Performers and venues join forces to sustain live music

The Shanghai Sisters, formed by Yon Lynn, left, Janet Lee, center, and Winnie Ho, deliver retro tunes in Mandarin, English and Malay. (Courtesy of Janet Lee)

KUALA LUMPUR -- As the last piano notes fade into crashing applause, jazz singer Junji Delfino ends her final soulful number and steps center stage, facing the crowd. "Thank you," she breathes into the microphone as the hall goes quiet. "You can't imagine how happy I am to be here onstage with you tonight."

The feeling is mutual. The concert, in late September, was the first time Delfino, one of Malaysia's top jazz singers, had performed live since March, when the country locked down to combat the COVID-19 pandemic and social distancing protocols ruled out live shows.

Together with Janet Lee, another prominent Kuala Lumpur-based jazz singer, Delfino was the star of "Jazz on the Jetty," a three-day mini-festival of music, film and literature in the heart of UNESCO-listed George Town on the island of Penang from Sept. 18 to 20.

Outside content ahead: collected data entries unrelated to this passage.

(* ===== verification/Base64.v ===== *)
(** * Base64

    The platform's [btoa] and [atob], the forgiving base64 of the browser, on texts whose
    code units are bytes, and the laws that their users need. *)

From S2P Require Import Prelude JsString JsRegExp.
From Stdlib Require Import NArith ZArith ZifyN ZifyNat ZifyBool.

(** ** Base64 *)

Definition PLUS : N := 43%N.
Definition SLASH : N := 47%N.
Definition MINUS : N := 45%N.
Definition USCORE : N := 95%N.
Definition EQUALS : N := 61%N.

(** The character of a number below 64. *)
Definition b64_char (n : N) : N :=
  if (n <? 26)%N then (65 + n)%N else if (n <? 52)%N then (71 + n)%N else if (n <? 62)%N then (n - 4)%N
  else if (n =? 62)%N then PLUS else SLASH.

Definition b64_value (c : N) : option N :=
  if ((65 <=? c) && (c <=? 90))%N then Some (c - 65)%N
  else if ((97 <=? c) && (c <=? 122))%N then Some (c - 71)%N
  else if ((48 <=? c) && (c <=? 57))%N then Some (c + 4)%N
  else if (c =? PLUS)%N then Some 62%N else if (c =? SLASH)%N then Some 63%N else None.

(** Three bytes as four numbers below 64; one or two bytes at the end as two or three. *)
Fixpoint sextets (l : list N) : list N :=
  match l with
  | a :: b :: c :: l => (a / 4)%N :: (a mod 4 * 16 + b / 16)%N :: (b mod 16 * 4 + c / 64)%N :: (c mod 64)%N :: sextets l
  | [a; b] => [a / 4; a mod 4 * 16 + b / 16; b mod 16 * 4]%N
  | [a] => [a / 4; a mod 4 * 16]%N
  | [] => []
  end.

Fixpoint octets (l : list N) : list N :=
  match l with
  | a :: b :: c :: d :: l => (a * 4 + b / 16)%N :: (b mod 16 * 16 + c / 4)%N :: (c mod 4 * 64 + d)%N :: octets l
  | [a; b; c] => [a * 4 + b / 16; b mod 16 * 16 + c / 4]%N
  | [a; b] => [a * 4 + b / 16]%N
  | _ => []
  end.

(** The padding that makes a length a multiple of four. *)
Definition padding (n : nat) : jstr := replicate ((4 - n mod 4) mod 4) EQUALS.

(** Throws on a code unit above 255. *)
Definition btoa (binary : jstr) : exn jstr :=
  if forallb (λ c, c <? 256)%N binary
  then let t := map b64_char (sextets binary) in Ret (t ++ padding (length t)) else Throw.

Definition ascii_ws (c : N) : bool := one_of [9; 10; 12; 13; 32]%N c.

(** At most two equals signs at the end of a text whose length is a multiple of four. *)
Definition strip_padding (s : jstr) : jstr :=
  if (length s mod 4 =? 0)%nat then
    match reverse s with
    | c :: d :: r => if (c =? EQUALS)%N then if (d =? EQUALS)%N then reverse r else reverse (d :: r) else s
    | _ => s
    end
  else s.

Definition atob (data : jstr) : exn jstr :=
  let data := strip_padding (List.filter (λ c, negb (ascii_ws c)) data) in
  if (length data mod 4 =? 1)%nat then Throw
  else match mapM b64_value data with Some l => Ret (octets l) | None => Throw end.

(** ** Encoding *)

Definition bytes_ok (l : list N) : Prop := Forall (λ c, (c < 256)%N) l.
Definition sextets_ok (l : list N) : Prop := Forall (λ c, (c < 64)%N) l.

Ltac euclid := zify; Z.to_euclidean_division_equations; lia.

Lemma list_three_ind {A} (P : list A → Prop) :
  P [] → (∀ a, P [a]) → (∀ a b, P [a; b]) → (∀ a b c l, P l → P (a :: b :: c :: l)) → ∀ l, P l.
Proof. intros H0 H1 H2 H3. fix IH 1. intros [|a [|b [|c l]]]; [exact H0|exact (H1 a)|exact (H2 a b)|exact (H3 a b c l (IH l))]. Qed.

Lemma sextets_bound l : bytes_ok l → sextets_ok (sextets l).
Proof.
  unfold bytes_ok, sextets_ok.
  induction l as [|a|a b|a b c l IH] using list_three_ind; rewrite ?Forall_cons; cbn [sextets]; rewrite ?Forall_cons, ?Forall_nil.
  - done.
  - intros [Ha _]. split_and!; [euclid..|done].
  - intros (Ha & Hb & _). split_and!; [euclid..|done].
  - intros (Ha & Hb & Hc & Hl). split_and!; [euclid..|by apply IH].
Qed.

Lemma octets_sextets l : bytes_ok l → octets (sextets l) = l.
Proof.
  unfold bytes_ok.
  induction l as [|a|a b|a b c l IH] using list_three_ind; rewrite ?Forall_cons; cbn [sextets octets].
  - done.
  - intros [Ha _]. f_equal. euclid.
  - intros (Ha & Hb & _). f_equal; [euclid|]. f_equal. euclid.
  - intros (Ha & Hb & Hc & Hl). rewrite IH by done. f_equal; [euclid|]. f_equal; [euclid|]. f_equal. euclid.
Qed.

Lemma sextets_length l : (length (sextets l) mod 4 ≠ 1)%nat.
Proof.
  induction l as [|a|a b|a b c l IH] using list_three_ind; [done..|]. cbn [sextets length].
  revert IH. generalize (length (sextets l)). intros n Hn H. euclid.
Qed.

Lemma small_cases k (P : N → Prop) : Forall P (N.of_nat <$> seq 0 k) → ∀ n, (n < N.of_nat k)%N → P n.
Proof.
  rewrite Forall_forall. intros H n Hn. apply H, list_elem_of_fmap. exists (N.to_nat n). rewrite N2Nat.id.
  split; [done|]. apply elem_of_seq. lia.
Qed.

Lemma b64_value_char n : (n < 64)%N → b64_value (b64_char n) = Some n.
Proof. revert n. apply (small_cases 64). apply (bool_decide_eq_true_1 _). vm_compute. reflexivity. Qed.

(** ** Padding *)
Lemma padding_length n : length (padding n) = ((4 - n mod 4) mod 4)%nat.
Proof. apply length_replicate. Qed.

Lemma padding_ext n m : (n mod 4 = m mod 4)%nat → padding n = padding m.
Proof. unfold padding. by intros ->. Qed.

Lemma padding_equals n : Forall (λ c, c = EQUALS) (padding n).
Proof. by apply Forall_replicate. Qed.

Lemma no_ws_filter s : Forall (λ c, ascii_ws c = false) s → List.filter (λ c, negb (ascii_ws c)) s = s.
Proof. induction 1 as [|c s Hc Hs IH]; [done|]. cbn [List.filter]. by rewrite Hc, IH. Qed.

(** The padding of a text without equals signs is removed, unless its length is one more
    than a multiple of four. *)
Lemma strip_pad s : Forall (λ c, c ≠ EQUALS) s → (length s mod 4 ≠ 1)%nat → strip_padding (s ++ padding (length s)) = s.
Proof.
  intros Hs Hl. unfold strip_padding. rewrite length_app, padding_length.
  replace ((length s + (4 - length s mod 4) mod 4) mod 4 =? 0)%nat with true by (symmetry; apply Nat.eqb_eq; euclid).
  rewrite reverse_app. unfold padding.
  assert (length s mod 4 = 0 ∨ length s mod 4 = 2 ∨ length s mod 4 = 3)%nat as [H|[H|H]] by euclid; rewrite H; cbn.
  - destruct (reverse s) as [|c [|d r]] eqn:Hr; rewrite ?app_nil_r; [done..|]. apply Forall_reverse in Hs. rewrite Hr in Hs.
    apply Forall_cons_1 in Hs as [Hc _]. by rewrite (proj2 (N.eqb_neq _ _) Hc).
  - apply reverse_involutive.
  - destruct (reverse s) as [|c r] eqn:Hr.
    + apply (f_equal length) in Hr. rewrite length_reverse in Hr. cbn in Hr. rewrite Hr in H. done.
    + apply Forall_reverse in Hs. rewrite Hr in Hs. apply Forall_cons_1 in Hs as [Hc _].
      cbn. rewrite (proj2 (N.eqb_neq _ _) Hc). rewrite <- (reverse_involutive s), Hr. done.
Qed.

Lemma values_chars l : sextets_ok l → mapM b64_value (map b64_char l) = Some l.
Proof.
  intros H. apply mapM_Some_2. induction H as [|n l Hn Hl IH]; [constructor|]. cbn [map]. constructor; [|done]. by apply b64_value_char.
Qed.

Lemma no_ws_padding n : Forall (λ c, ascii_ws c = false) (padding n).
Proof. by apply Forall_replicate. Qed.

Lemma mapM_missing {A B} (f : A → option B) l x : x ∈ l → f x = None → mapM f l = None.
Proof.
  induction 1 as [l|x y l Hl IH]; intros Hx; cbn [mapM mbind option_bind]; [by rewrite Hx|]. destruct (f y); cbn; [|done]. by rewrite IH.
Qed.

Lemma encoded_length b : length (sextets b) = ((4 * length b + 2) / 3)%nat.
Proof.
  induction b as [|a|a b|a b c l IH] using list_three_ind; [done..|]. cbn [sextets length]. rewrite IH.
  generalize (length l). intros n. euclid.
Qed.

Lemma forallb_bytes b : bytes_ok b → forallb (λ c, c <? 256)%N b = true.
Proof.
  intros Hb. apply forallb_forall. intros c Hc%list_elem_of_In. unfold bytes_ok in Hb. rewrite Forall_forall in Hb.
  apply N.ltb_lt. by apply Hb.
Qed.

Lemma b64_char_plain n : (n < 64)%N → b64_char n ≠ EQUALS ∧ ascii_ws (b64_char n) = false.
Proof. revert n. apply (small_cases 64). apply (bool_decide_eq_true_1 _). vm_compute. reflexivity. Qed.

Lemma b64_chars_plain l : sextets_ok l →
  Forall (λ c, c ≠ EQUALS) (map b64_char l) ∧ Forall (λ c, ascii_ws c = false) (map b64_char l).
Proof.
  induction 1 as [|n l Hn Hl (H1 & H2)]; [done|]. cbn [map]. destruct (b64_char_plain n Hn). split; by constructor.
Qed.

(** What is encoded is decoded to the same bytes. *)
Lemma btoa_atob b : bytes_ok b → ∃ s, btoa b = Ret s ∧ atob s = Ret b ∧ Forall (λ c, b64_value c ≠ None ∨ c = EQUALS) s.
Proof.
  intros Hb. pose proof (sextets_bound b Hb) as Hs. unfold btoa. rewrite forallb_bytes by done. eexists. split; [reflexivity|].
  destruct (b64_chars_plain _ Hs) as [He Hw]. split.
  - unfold atob. rewrite no_ws_filter by (apply Forall_app; split; [done|apply no_ws_padding]).
    rewrite strip_pad, length_map by (rewrite ?length_map; auto using sextets_length).
    rewrite (proj2 (Nat.eqb_neq _ _) (sextets_length b)), values_chars by done. by rewrite octets_sextets.
  - apply Forall_app. split.
    + apply Forall_map. eapply Forall_impl; [exact Hs|]. intros n Hn. left. cbn. by rewrite b64_value_char.
    + eapply Forall_impl; [apply padding_equals|]. intros c Hc. by right.
Qed.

The festival, which also featured the WVC Trio, led by pianist Tay Cher Siang, who played in the 2018 Hollywood blockbuster "Crazy Rich Asians," provided Penang's first major live gigs for six months -- all socially distanced sellouts. In the previous few weeks, live jazz had started making a comeback in other Malaysian cities like Ipoh and Kuala Lumpur, which accounts for the lion's share of the national jazz scene.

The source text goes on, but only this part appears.